Oct 7th, 2017, 12:38 PM

Ode to the Reticent Traveler

By Beth Grannis
Image Credit: Flickr/JukaiFujiki
Championing those who take their time in new surroundings.

You start slowly. Leave passionate love affairs disguised as unconditional, lasting feelings to the foolhardy. This isn’t an Atlantic City bachelorette party or a boastful excuse to cross Iceland off the list because you had a four-hour layover in Reykjavik. You dare not lose yourself in lustful love, or even worse, misplace your presence by disengaging down the spiral of mindless photo-snapping, allowing the ever-unconcluded selfie game to overshadow your ability to make actual memories. Don’t worry, even if you didn’t get the pics it still happened.

This is an investment in your identity and a dedication to the vow you made to yourself to forever continue to evolve as a human being. And in addition to not giving yourself up too easily or fawning over those undeserving of your time, you forbid yourself to spill your innermost secrets too suddenly. But when serenaded by smaller moments, the rhythmic whoosh of the passing cars or the twisting ivy affectionately clinging to the aged, red brick, sometimes you can’t help but bend your rules and succumb to the woo of the city.

Image Credit: Flickr/Simon Corrò

You first acquaint yourself with a new city by walking its terrain. You make note to learn the way in which your feet must swiftly negotiate the different micro-topographies of the ground. Smooth concrete, cobblestones, uneven, broken slabs of cement disrupted by forceful roots, even secret, craggy steps off a side street alley leading to uncharted neighborhoods. Sometimes, you might even need to dodge the city’s cheeky attempts by evading traffic, fending off mobbing, bobbing pigeons, and even shuffling around someone else’s upturned spew from the night before. Keep in mind your shoes might show the beat and brunt of their mileage differently than most. We tend to grind down the outside of the heel first and take a little longer to soften the sole.

You’ll soon learn the ebbs and flows of each others personalities. At times, you’ll just want to sleep through your routines but the city will intervene and wring your soggy mind dry of the week’s heaviness and lure you out to play. After all, it knows best. So, your seasoned sneakers steer themselves about town and you oblige. Tracing a map of urban constellations with your steps, you’ve suddenly arrived at an afternoon, retro-showing of Manhattan, and for one hour and thrity-six minutes, you blissfully relish in the cliché. You emerge from the theater, popcorn-stained and plump with the prospect of opportunity and carry on along the sidewalk. The clouds have since seeped over the sun like the melancholy fog you feel when recalling someone’s arms around you. Arms that are now a memory. But the city supports your heavy head, asking nothing in return.
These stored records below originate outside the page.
(** *** [SendPacket] and [WriteAcknowledgement] of the keepers: down the stack of wrappers.
    [next] is what the wrapper does with the call. *)
Definition claims_call {T A} (next : ICS4Wrapper → M T A) (k : claims_K) : M T A :=
  match ck_ics4Wrapper k with Some w => next w | None => panic end.
Definition recovery_call {T A} (next : ICS4Wrapper → M T A) (k : recovery_Keeper AK) : M T A :=
  match rk_ics4Wrapper k with Some w => next w | None => panic end.

(** A call on a wrapper of the heap [h]: at most [n] keepers pass it on; [channel] is the
    channel keeper. *)
Fixpoint ics4_call {T A} (channel : M T A) (h : heap PK AK) (n : nat) (w : ICS4Wrapper) : M T A :=
  match w, n with
  | ics4_channel, _ => channel
  | ics4_claims p, S n => match h_claims h !! p with Some k => claims_call (ics4_call channel h n) k | None => panic end
  | ics4_recovery p, S n => match h_recovery h !! p with Some k => recovery_call (ics4_call channel h n) k | None => panic end
  | _, O => panic
  end.
End operations.

(** ** [NewEvmos] *)

(** [keys := sdk.NewKVStoreKeys(...)]; the store key of a module is its name. *)
Definition keys : list AppModule :=
  [m_auth; m_bank; m_staking; m_distr; m_slashing; m_gov; m_params; m_upgrade; m_evidence; m_capability; m_feegrant; m_authz;
   m_ibchost; m_ibctransfer; m_evm; m_feemarket; m_inflation; m_erc20; m_incentives; m_epochs; m_claims; m_vesting; m_feesplit].
Definition GetKey (storeKey : AppModule) : option AppModule := if decide (storeKey ∈ keys) then Some storeKey else None.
Image Credit: "Manhattan"/United Artists

“Don’t you let me down,” you plead with the sunrise. You’re most vulnerable in the early morning. The night has been rinsed off, your persona has yet to be caffeinated and although a tinge wiser than the day before, you still youthfully embrace the anticipation of the day ahead. Shoes laced and standing with the stirring dawn, you start across a bridge and run your fingers along the smooth, steel body as if to caress a clean shaven, once-stubbled chin. The dew licks your palm. The sky winks juicy pinks and apricot oranges and you are contented for a moment, enough for the sun’s warmth to lap your cheeks. You rest and surrender yourself a little more to the unknown, just as the city wakes. It bears your tendencies. It draws open the curtains and makes light what once was dark and dimly moonlit.

Traveler, be mindful with your interactions. Make them meaningful and pure-hearted. Gently navigate your surroundings, engage your senses and be there, fully there, as your pledge commits. It’s okay if it takes time for you to shed the shyness that others so effortlessly slip off. And like any lasting relationship, once you’ve recovered from quarreling over a downpour when you’ve forgotten your umbrella or have disagreed on where your keys were last spotted at 2 a.m. outside of your house, the city is yours and yours is the city.